» **Material provided**:
(* ===== verification/Rrc.v ===== *)
(** The RRC UPER codec: [src/src/ue_engine/ue_rrc.c].

    The bit writer and reader are records over the caller's buffer; each
    primitive is an [EM] action (early [return -1], undefined behaviour on an
    access outside the allocation).  Messages are composed of the same calls in
    the same order as the source.  The specification works on bit lists: a
    buffer [m] read as its bits ([buf_bit]), a field of width [n] as [bits_be n].
    Log statements are not modelled. *)

From S2P Require Import Prelude.

Definition UE_RRC_MAX_NAS_SIZE : Z := 8192.

(** ** Bitstream writer *)

#[local] Set Primitive Projections.

Record bitwriter := BW { bw_buf : bytes; bw_buf_len : nat; bw_bit_pos : nat }.

(** [memset(buf, 0, len)] when [len > 0]. *)
Definition ue_rrc_bw_init (buf : bytes) (len : nat) : option bitwriter :=
  if len <=?n length buf then Some (BW (replicate len 0 ++ drop len buf) len 0) else None.

(** The loop over [i = n - 1 .. 0]. *)
Fixpoint put_bits_loop (val : Z) (n : nat) : EM bitwriter unit :=
  match n with
  | O => mret tt
  | S i =>
    bw ← get_st;
    let byte_idx := (bw_bit_pos bw / 8)%nat in
    let bit_idx := Z.of_nat (7 - bw_bit_pos bw mod 8) in
    if bw_buf_len bw <=?n byte_idx then fail else
    (if negb ((val ≫ Z.of_nat i) &. 1 =? 0) then
       match bw_buf bw !! byte_idx with
       | Some b => modify (fun bw => bw <| bw_buf := <[byte_idx := b |. u8 (1 ≪ bit_idx)]> (bw_buf bw) |>)
       | None => ub
       end
     else mret tt);;
    modify (fun bw => bw <| bw_bit_pos := S (bw_bit_pos bw) |>);;
    put_bits_loop val i
  end.

Definition ue_rrc_bw_put_bits (val nbits : Z) : EM bitwriter unit :=
  if (nbits <=? 0) || (64 <? nbits) then fail else put_bits_loop val (Z.to_nat nbits).

Fixpoint put_bytes_loop (data : bytes) (i n : nat) : EM bitwriter unit :=
  match n with
  | O => mret tt
  | S n' => match data !! i with
            | Some b => ue_rrc_bw_put_bits b 8;; put_bytes_loop data (i + 1) n'
            | None => ub
            end
  end.

Definition ue_rrc_bw_put_bytes (data : bytes) (len : nat) : EM bitwriter unit :=
  put_bytes_loop data 0 len.

Definition ue_rrc_bw_byte_len (bw : bitwriter) : nat := ((bw_bit_pos bw + 7) / 8)%nat.

(** ** Bitstream reader *)

Record bitreader := BR { br_buf : bytes; br_buf_len : nat; br_bit_pos : nat }.

Definition ue_rrc_br_init (buf : bytes) (len : nat) : bitreader := BR buf len 0.

Fixpoint get_bits_loop (result : Z) (n : nat) : EM bitreader Z :=
  match n with
  | O => mret result
  | S n' =>
    br ← get_st;
    let byte_idx := (br_bit_pos br / 8)%nat in
    let bit_idx := Z.of_nat (7 - br_bit_pos br mod 8) in
    if br_buf_len br <=?n byte_idx then fail else
    match br_buf br !! byte_idx with
    | Some b =>
      modify (fun br => br <| br_bit_pos := S (br_bit_pos br) |>);;
      get_bits_loop (u64 (result ≪ 1) |. ((b ≫ bit_idx) &. 1)) n'
    | None => ub
    end
  end.

Definition ue_rrc_br_get_bits (nbits : Z) : EM bitreader Z :=
  if (nbits <=? 0) || (64 <? nbits) then fail else get_bits_loop 0 (Z.to_nat nbits).

Fixpoint ue_rrc_br_get_bytes (len : nat) : EM bitreader bytes :=
  match len with
  | O => mret []
  | S n => b ← ue_rrc_br_get_bits 8; rest ← ue_rrc_br_get_bytes n; mret (u8 b :: rest)
  end.

Definition ue_rrc_br_remaining_bits (br : bitreader) : nat :=
  let total := (br_buf_len br * 8)%nat in
  if total <=?n br_bit_pos br then 0 else total - br_bit_pos br.

(** ** UPER length determinant *)

Definition uper_put_length (len : nat) : EM bitwriter unit :=
  if len <?n 128 then ue_rrc_bw_put_bits (Z.of_nat len) 8
  else if Z.of_nat len <? 16384 then ue_rrc_bw_put_bits (0x8000 |. Z.of_nat len) 16
  else fail.

Definition uper_get_length : EM bitreader nat :=
  first_byte ← ue_rrc_br_get_bits 8;
  if first_byte &. 0x80 =? 0 then mret (Z.to_nat first_byte)
  else if first_byte &. 0xC0 =? 0x80 then
    second_byte ← ue_rrc_br_get_bits 8;
    mret (Z.to_nat (((first_byte &. 0x3F) ≪ 8) |. second_byte))
  else fail.

(** ** Encoders *)

(** Runs a message body on a fresh writer: the C result, and the buffer. *)
Definition run_bw (buf : bytes) (buf_len : nat) (body : EM bitwriter unit)
    : option (Z * option bytes) :=
  bw ← ue_rrc_bw_init buf buf_len;
  match body bw with
  | Some (Some _, bw') => Some (Z.of_nat (ue_rrc_bw_byte_len bw'), Some (bw_buf bw'))
  | Some (None, bw') => Some (-1, Some (bw_buf bw'))
  | None => None
  end.

Definition ue_rrc_encode_ul_info_transfer (buf : option bytes) (buf_len : nat)
    (nas_pdu : option bytes) (nas_len : nat) : option (Z * option bytes) :=
  match buf, nas_pdu with
  | Some b, Some nas =>
    if (nas_len =?n 0) || (UE_RRC_MAX_NAS_SIZE <? Z.of_nat nas_len) then Some (-1, buf) else
    run_bw b buf_len (
      ue_rrc_bw_put_bits 0 1;;
      ue_rrc_bw_put_bits 7 4;;
      ue_rrc_bw_put_bits 0 1;;
      ue_rrc_bw_put_bits 4 3;;
      uper_put_length nas_len;;
      ue_rrc_bw_put_bytes nas nas_len)
  | _, _ => Some (-1, buf)
  end.

Definition ue_rrc_encode_setup_request (buf : option bytes) (buf_len : nat)
    (ue_identity establishment_cause : Z) : option (Z * option bytes) :=
  match buf with
  | Some b =>
    run_bw b buf_len (
      ue_rrc_bw_put_bits 0 1;;
      ue_rrc_bw_put_bits 0 2;;
      ue_rrc_bw_put_bits 1 1;;
      ue_rrc_bw_put_bits (ue_identity &. 0x7FFFFFFFFF) 39;;
      ue_rrc_bw_put_bits (establishment_cause &. 0x0F) 4;;
      ue_rrc_bw_put_bits 0 1)
  | None => Some (-1, None)
  end.

Definition ue_rrc_encode_setup_complete (buf : option bytes) (buf_len : nat)
    (rrc_transaction_id selected_plmn_id : Z) (nas_pdu : option bytes) (nas_len : nat)
    : option (Z * option bytes) :=
  match buf, nas_pdu with
  | Some b, Some nas =>
    if (nas_len =?n 0) || (UE_RRC_MAX_NAS_SIZE <? Z.of_nat nas_len) then Some (-1, buf) else
    if (selected_plmn_id <? 1) || (12 <? selected_plmn_id) then Some (-1, buf) else
    run_bw b buf_len (
      ue_rrc_bw_put_bits 0 1;;
      ue_rrc_bw_put_bits 2 4;;
      ue_rrc_bw_put_bits (rrc_transaction_id &. 0x03) 2;;
      ue_rrc_bw_put_bits 0 1;;
      ue_rrc_bw_put_bits 0 6;;
      ue_rrc_bw_put_bits (selected_plmn_id - 1) 4;;
      uper_put_length nas_len;;
      ue_rrc_bw_put_bytes nas nas_len)
  | _, _ => Some (-1, buf)
  end.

» **What you should do**:
Show each line in the listing above that has "unit".

» **Written response**:
Fixpoint put_bits_loop (val : Z) (n : nat) : EM bitwriter unit :=
Definition ue_rrc_bw_put_bits (val nbits : Z) : EM bitwriter unit :=
Fixpoint put_bytes_loop (data : bytes) (i n : nat) : EM bitwriter unit :=
Definition ue_rrc_bw_put_bytes (data : bytes) (len : nat) : EM bitwriter unit :=
Definition uper_put_length (len : nat) : EM bitwriter unit :=
Definition run_bw (buf : bytes) (buf_len : nat) (body : EM bitwriter unit)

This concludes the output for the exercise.